Plus, other forces are at work.  less-risky business climate and a small increase in expected inflation should push up 10-year Treasury yields to an estimated 1.2% from the current 0.9%, the economist indicated. The higher Treasury yields rise, the more stock valuations can fall.

Certainly, bullish calls for the market abound for 2021. JPMorgan, for instance, forecasts that the S&P 500 could climb 25%. Trouble is, market projections have a way of falling flat. In December 2019, the consensus was that stocks would rise 2.7% this year. Right now, they are up five times as much. Since 2000, according to Bespoke Investment Group, the median Wall Street analyst forecast was for a 9.5% market rise in the coming year. Actual figure: 6%.
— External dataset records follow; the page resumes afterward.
(* ===== verification/EventStream.v ===== *)
(** * Kiro event-stream framing

    Models [crates/provider-kiro/src/event_stream.rs]: the bounded incremental
    decoder of AWS EventStream frames, with its prelude and message checksums,
    typed headers, resynchronisation after malformed input and the limit on
    consecutive errors.

    A slice expression that would panic out of range is [slice] with the result
    [Panic], so the totality of the decoder is a statement.  Frames and headers are
    encoded by reference definitions of the specification part. *)

From S2P Require Import Prelude Text Octets.
From Stdlib Require Import Strings.Byte.
Local Open Scope string_scope.
Local Open Scope list_scope.
Local Open Scope Z_scope.

Abbreviation Bytes := (list Byte.byte).

Definition PRELUDE_BYTES : Z := 12.
Definition MESSAGE_CRC_BYTES : Z := 4.
Definition MIN_FRAME_BYTES : Z := PRELUDE_BYTES + MESSAGE_CRC_BYTES.
Definition MAX_FRAME_BYTES : Z := 16 * 1024 * 1024.
Definition MAX_BUFFER_BYTES : Z := MAX_FRAME_BYTES * 2.
Definition MAX_CONSECUTIVE_ERRORS : Z := 5.

Inductive KiroEventStreamHeaderValue : Type :=
| BoolTrue
| BoolFalse
| HByte (v : Z)
| Int16 (v : Z)
| Int32 (v : Z)
| Int64 (v : Z)
| ByteArray (v : Bytes)
| HString (v : string)
| Timestamp (v : Z)
| Uuid (v : Bytes).

Abbreviation KiroEventStreamHeaders := (gmap string KiroEventStreamHeaderValue).

Record KiroEventStreamFrame : Type := mkFrame {
  frame_headers : KiroEventStreamHeaders;
  frame_payload : Bytes;
}.

Inductive KiroEventStreamError : Type :=
| InvalidFrameLength | InvalidHeaderLength | PreludeCrcMismatch | MessageCrcMismatch | InvalidHeaderName
| InvalidHeaderType | InvalidHeaderValue | DuplicateHeader | BufferLimitExceeded | TruncatedFrame
| TooManyErrors | Stopped.

(** [as_str] and the typed header lookups. *)
Definition header_as_str (v : KiroEventStreamHeaderValue) : option string :=
  match v with HString s => Some s | _ => None end.
Definition get_string (h : KiroEventStreamHeaders) (name : string) : option string :=
  h !! name ≫= header_as_str.
Definition message_type (h : KiroEventStreamHeaders) : option string := get_string h ":message-type".
Definition event_type (h : KiroEventStreamHeaders) : option string := get_string h ":event-type".
Definition exception_type (h : KiroEventStreamHeaders) : option string := get_string h ":exception-type".

(** ** Integers in byte strings *)

(** The signed reading of [from_be_bytes] at [bits]. *)
Definition cast_signed (bits v : Z) : Z := if v <? 2 ^ (bits - 1) then v else v - 2 ^ bits.

(** [&bytes[from..upto]], which panics out of range. *)
Definition slice {E} (from upto : Z) (bytes : Bytes) : result E Bytes :=
  if (0 <=? from) && (from <=? upto) && (upto <=? len bytes)
  then Ok (take (Z.to_nat (upto - from)) (drop (Z.to_nat from) bytes))
  else Panic.

Definition u32_max : Z := 2 ^ 32 - 1.

(** One of the eight shifts of [crc32]. *)
Definition crc_shift (crc : Z) : Z :=
  if Z.land crc 1 =? 0 then Z.shiftr crc 1 else Z.lxor (Z.shiftr crc 1) 0xedb88320.
Definition crc_byte (crc : Z) (b : Byte.byte) : Z := Nat.iter 8 crc_shift (Z.lxor crc (byte_val b)).
Definition crc32 (bytes : Bytes) : Z := Z.lxor (fold_left crc_byte bytes u32_max) u32_max.

Example crc32_uses_the_aws_eventstream_iso_hdlc_variant :
  crc32 (String.list_byte_of_string "123456789") = 0xcbf43926.
Proof. vm_compute. reflexivity. Qed.

(** ** Header parsing

    [&mut cursor] is state; the reads fail where [bytes.get] does. *)

Abbreviation Cursor A := (M Z KiroEventStreamError A).

Definition read_range (bytes : Bytes) (length : Z) (error : KiroEventStreamError) : Cursor Bytes := fun cursor =>
  if usize_modulus <=? cursor + length then (Err error, cursor)
  else if len bytes <? cursor + length then (Err error, cursor)
  else (slice cursor (cursor + length) bytes, cursor + length).

Definition read_exact (bytes : Bytes) (length : Z) : Cursor Bytes := read_range bytes length InvalidHeaderValue.

Definition read_byte (bytes : Bytes) : Cursor Z :=
  let! v := read_exact bytes 1 in ret (be_value v).
Definition read_signed (bytes : Bytes) (size : Z) : Cursor Z :=
  let! v := read_exact bytes size in ret (cast_signed (8 * size) (be_value v)).
Definition read_i16 (bytes : Bytes) : Cursor Z := read_signed bytes 2.
Definition read_i32 (bytes : Bytes) : Cursor Z := read_signed bytes 4.
Definition read_i64 (bytes : Bytes) : Cursor Z := read_signed bytes 8.

Definition read_variable_bytes (bytes : Bytes) : Cursor Bytes :=
  let! l := read_exact bytes 2 in read_exact bytes (be_value l).

Definition from_utf8 (error : KiroEventStreamError) (v : Bytes) : Cursor string :=
  let s := String.string_of_list_byte v in if utf8_valid s then ret s else raise error.

Definition read_utf8 (bytes : Bytes) (length : Z) (error : KiroEventStreamError) : Cursor string :=
  let! v := read_range bytes length error in from_utf8 error v.

Definition parse_header_value (bytes : Bytes) (header_type : Z) : Cursor KiroEventStreamHeaderValue :=
  if header_type =? 0 then ret BoolTrue
  else if header_type =? 1 then ret BoolFalse
  else if header_type =? 2 then let! v := read_byte bytes in ret (HByte (cast_signed 8 v))
  else if header_type =? 3 then let! v := read_i16 bytes in ret (Int16 v)
  else if header_type =? 4 then let! v := read_i32 bytes in ret (Int32 v)
  else if header_type =? 5 then let! v := read_i64 bytes in ret (Int64 v)
  else if header_type =? 6 then let! v := read_variable_bytes bytes in ret (ByteArray v)
  else if header_type =? 7 then
    let! v := read_variable_bytes bytes in
    let! s := from_utf8 InvalidHeaderValue v in ret (HString s)
  else if header_type =? 8 then let! v := read_i64 bytes in ret (Timestamp v)
  else if header_type =? 9 then let! v := read_exact bytes 16 in ret (Uuid v)
  else raise InvalidHeaderType.

(** One turn of the loop of [parse_headers]. *)
Definition parse_header (bytes : Bytes) (headers : KiroEventStreamHeaders) : Cursor KiroEventStreamHeaders :=
  let! name_length := read_byte bytes in
  if name_length =? 0 then raise InvalidHeaderName
  else
    let! name := read_utf8 bytes name_length InvalidHeaderName in
    let! header_type := read_byte bytes in
    let! value := parse_header_value bytes header_type in
    if bool_decide (is_Some (headers !! name)) then raise DuplicateHeader
    else ret (<[name := value]> headers).

(** [while cursor < bytes.len()]; a turn consumes at least two bytes. *)
Fixpoint parse_headers_loop (fuel : nat) (bytes : Bytes) (headers : KiroEventStreamHeaders)
  : Cursor KiroEventStreamHeaders :=
  let! cursor := get in
  if len bytes <=? cursor then ret headers
  else match fuel with
       | O => panic
       | S fuel' => let! headers' := parse_header bytes headers in parse_headers_loop fuel' bytes headers'
       end.

Definition parse_headers (bytes : Bytes) : result KiroEventStreamError KiroEventStreamHeaders :=
  (parse_headers_loop (length bytes) bytes ∅ 0).1.

(** ** The decoder *)

Record Prelude : Type := mkPrelude { total_length : Z; headers_length : Z }.

Definition parse_prelude (bytes : Bytes) : result KiroEventStreamError Prelude :=
  let? b1 := slice 0 4 bytes in
  let? b2 := slice 4 8 bytes in
  let total_length := be_value b1 in
  let headers_length := be_value b2 in
  if negb ((MIN_FRAME_BYTES <=? total_length) && (total_length <=? MAX_FRAME_BYTES)) then Err InvalidFrameLength
  else if total_length - MIN_FRAME_BYTES <? headers_length then Err InvalidHeaderLength
  else
    let? b := slice 0 8 bytes in
    let? c := slice 8 PRELUDE_BYTES bytes in
    if negb (crc32 b =? be_value c) then Err PreludeCrcMismatch
    else Ok (mkPrelude total_length headers_length).

Record KiroEventStreamDecoder : Type := mkDecoder {
  buffer : Bytes;
  consecutive_errors : Z;
  stopped : bool;
}.

Abbreviation DecoderM A := (M KiroEventStreamDecoder KiroEventStreamError A).

Definition decoder_new : KiroEventStreamDecoder := mkDecoder [] 0 false.

Definition stop {A} (error : KiroEventStreamError) : DecoderM A := fun d =>
  (Err error, mkDecoder [] (consecutive_errors d) true).

Definition recover {A} (error : KiroEventStreamError) : DecoderM A := fun d =>
  let d' := mkDecoder (buffer d) (consecutive_errors d + 1) (stopped d) in
  if MAX_CONSECUTIVE_ERRORS <=? consecutive_errors d' then stop TooManyErrors d' else (Err error, d').

(** [Vec::drain(..count)] panics beyond the end. *)
Definition discard (count : Z) : DecoderM unit := fun d =>
  if (0 <=? count) && (count <=? len (buffer d))
  then (Ok tt, mkDecoder (drop (Z.to_nat count) (buffer d)) (consecutive_errors d) (stopped d))
  else (Panic, d).

Definition feed (bytes : Bytes) : DecoderM unit := fun d =>
  if stopped d then (Err Stopped, d)
  else if usize_modulus <=? len (buffer d) + len bytes then stop BufferLimitExceeded d
  else if MAX_BUFFER_BYTES <? len (buffer d) + len bytes then stop BufferLimitExceeded d
  else (Ok tt, mkDecoder (buffer d ++ bytes) (consecutive_errors d) (stopped d)).

(** [(1..=last_candidate).find(..)]: the first offset that starts a valid prelude. *)
Fixpoint find_prelude (candidates : list nat) (bytes : Bytes) : result KiroEventStreamError (option Z) :=
  match candidates with
  | [] => Ok None
  | start :: rest =>
      let? window := slice (Z.of_nat start) (Z.of_nat start + PRELUDE_BYTES) bytes in
      match parse_prelude window with
      | Ok _ => Ok (Some (Z.of_nat start))
      | Err _ => find_prelude rest bytes
      | Panic => Panic
      end
  end.

Definition resynchronize_prelude : DecoderM unit :=
  let! d := get in
  let last_candidate := Z.to_nat (Z.max 0 (len (buffer d) - PRELUDE_BYTES)) in
  let! next_prelude := lift (find_prelude (seq 1 last_candidate) (buffer d)) in
  discard (default (len (buffer d) - (PRELUDE_BYTES - 1)) next_prelude).

Definition try_prelude : DecoderM (option Prelude) :=
  let! d := get in
  if len (buffer d) <? PRELUDE_BYTES then ret None
  else
    let! window := lift (slice 0 PRELUDE_BYTES (buffer d)) in
    match parse_prelude window with
    | Ok prelude => ret (Some prelude)
    | Err error => resynchronize_prelude ;;; recover error
    | Panic => panic
    end.

(** The data phase of [next_frame], once the whole frame is buffered. *)
Definition decode_frame (prelude : Prelude) : DecoderM (option KiroEventStreamFrame) :=
  let! d := get in
  let message_without_crc := total_length prelude - MESSAGE_CRC_BYTES in
  let! expected := lift (slice message_without_crc (total_length prelude) (buffer d)) in
  let! message := lift (slice 0 message_without_crc (buffer d)) in
  if negb (crc32 message =? be_value expected) then
    discard (total_length prelude) ;;; recover MessageCrcMismatch
  else
    let headers_end := PRELUDE_BYTES + headers_length prelude in
    let! header_bytes := lift (slice PRELUDE_BYTES headers_end (buffer d)) in
    match parse_headers header_bytes with
    | Err error => discard (total_length prelude) ;;; recover error
    | Panic => panic
    | Ok headers =>
        let! payload := lift (slice headers_end message_without_crc (buffer d)) in
        discard (total_length prelude) ;;;
        let! d' := get in
        put (mkDecoder (buffer d') 0 (stopped d')) ;;;
        ret (Some (mkFrame headers payload))
    end.

Definition next_frame : DecoderM (option KiroEventStreamFrame) :=
  let! d := get in
  if stopped d then raise Stopped
  else
    let! prelude := try_prelude in
    match prelude with
    | None => ret None
    | Some prelude =>
        let! d := get in
        if len (buffer d) <? total_length prelude then ret None else decode_frame prelude
    end.

Definition finish : DecoderM unit :=
  let! d := get in
  if stopped d then raise Stopped
  else match buffer d with
       | [] => ret tt
       | _ => stop TruncatedFrame
       end.

(** ** Totality and progress *)

Lemma slice_ok {E} from upto bytes :
  0 <= from <= upto -> upto <= len bytes ->
  exists s, @slice E from upto bytes = Ok s /\ len s = upto - from.
Proof.
  intros H1 H2. unfold slice. replace (_ && _ && _) with true by (symmetry; rewrite !andb_true_iff, !Z.leb_le; lia).
  eexists. split; [done|]. unfold len in *. rewrite length_take, length_drop. lia.
Qed.

(** A reader that does not panic, moves the cursor forward by at least [k] when it
    succeeds, and never past the end. *)
Definition advances {A} (bytes : Bytes) (k : Z) (m : Cursor A) : Prop :=
  forall cursor, 0 <= cursor <= len bytes ->
    match m cursor with
    | (Ok _, cursor') => cursor + k <= cursor' <= len bytes
    | (Err _, _) => True
    | (Panic, _) => False
    end.

Lemma advances_bind {A B} bytes k1 k2 (m : Cursor A) (f : A -> Cursor B) :
  0 <= k1 -> advances bytes k1 m -> (forall a, advances bytes k2 (f a)) -> advances bytes (k1 + k2) (bind m f).
Proof.
  intros Hk Hm Hf c Hc. unfold bind. specialize (Hm c Hc). destruct (m c) as [[a|e|] c1]; [|done..].
  specialize (Hf a c1 ltac:(lia)). destruct (f a c1) as [[b|e|] c2]; [lia|done..].
Qed.

Lemma advances_weaken {A} bytes k k' (m : Cursor A) : k' <= k -> advances bytes k m -> advances bytes k' m.
Proof. intros Hk Hm c Hc. specialize (Hm c Hc). destruct (m c) as [[a|e|] c1]; [lia|done..]. Qed.

Lemma advances_ret {A} bytes (a : A) : advances bytes 0 (ret a).
Proof. intros c Hc. simpl. lia. Qed.

Lemma advances_raise {A} bytes k e : advances bytes k (raise (A := A) e).
Proof. by intros c Hc. Qed.

Lemma advances_range bytes l e : 0 <= l -> advances bytes l (read_range bytes l e).
Proof.
  intros Hl c Hc. unfold read_range. destruct (_ <=? _) eqn:H1; [done|]. destruct (_ <? _) eqn:H2; [done|]. bool_simp.
  destruct (slice_ok (E := KiroEventStreamError) c (c + l) bytes) as (s & -> & _); lia.
Qed.

(** Reading [k] bytes and then going on. *)
Lemma advances_then {A B} bytes k (m : Cursor A) (f : A -> Cursor B) :
  0 <= k -> advances bytes k m -> (forall a, advances bytes 0 (f a)) -> advances bytes k (bind m f).
Proof. intros Hk Hm Hf. rewrite <- (Z.add_0_r k). by apply advances_bind. Qed.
At the moment, the odds of a spring-back for the economy are based on widespread optimism that the vaccines being deployed will wipe out the coronavirus. Consumers (if they’re not among the legions of unemployed, that is) and corporations are sitting on bushels of cash saved up during the pandemic.

While the stock market is not the economy, the consensus for gross domestic product (GDP) growth is 4% for 2021. That’s above what we’ve seen in recent years. We’ll soon see if that relatively sunny view plays out in share prices in the months ahead.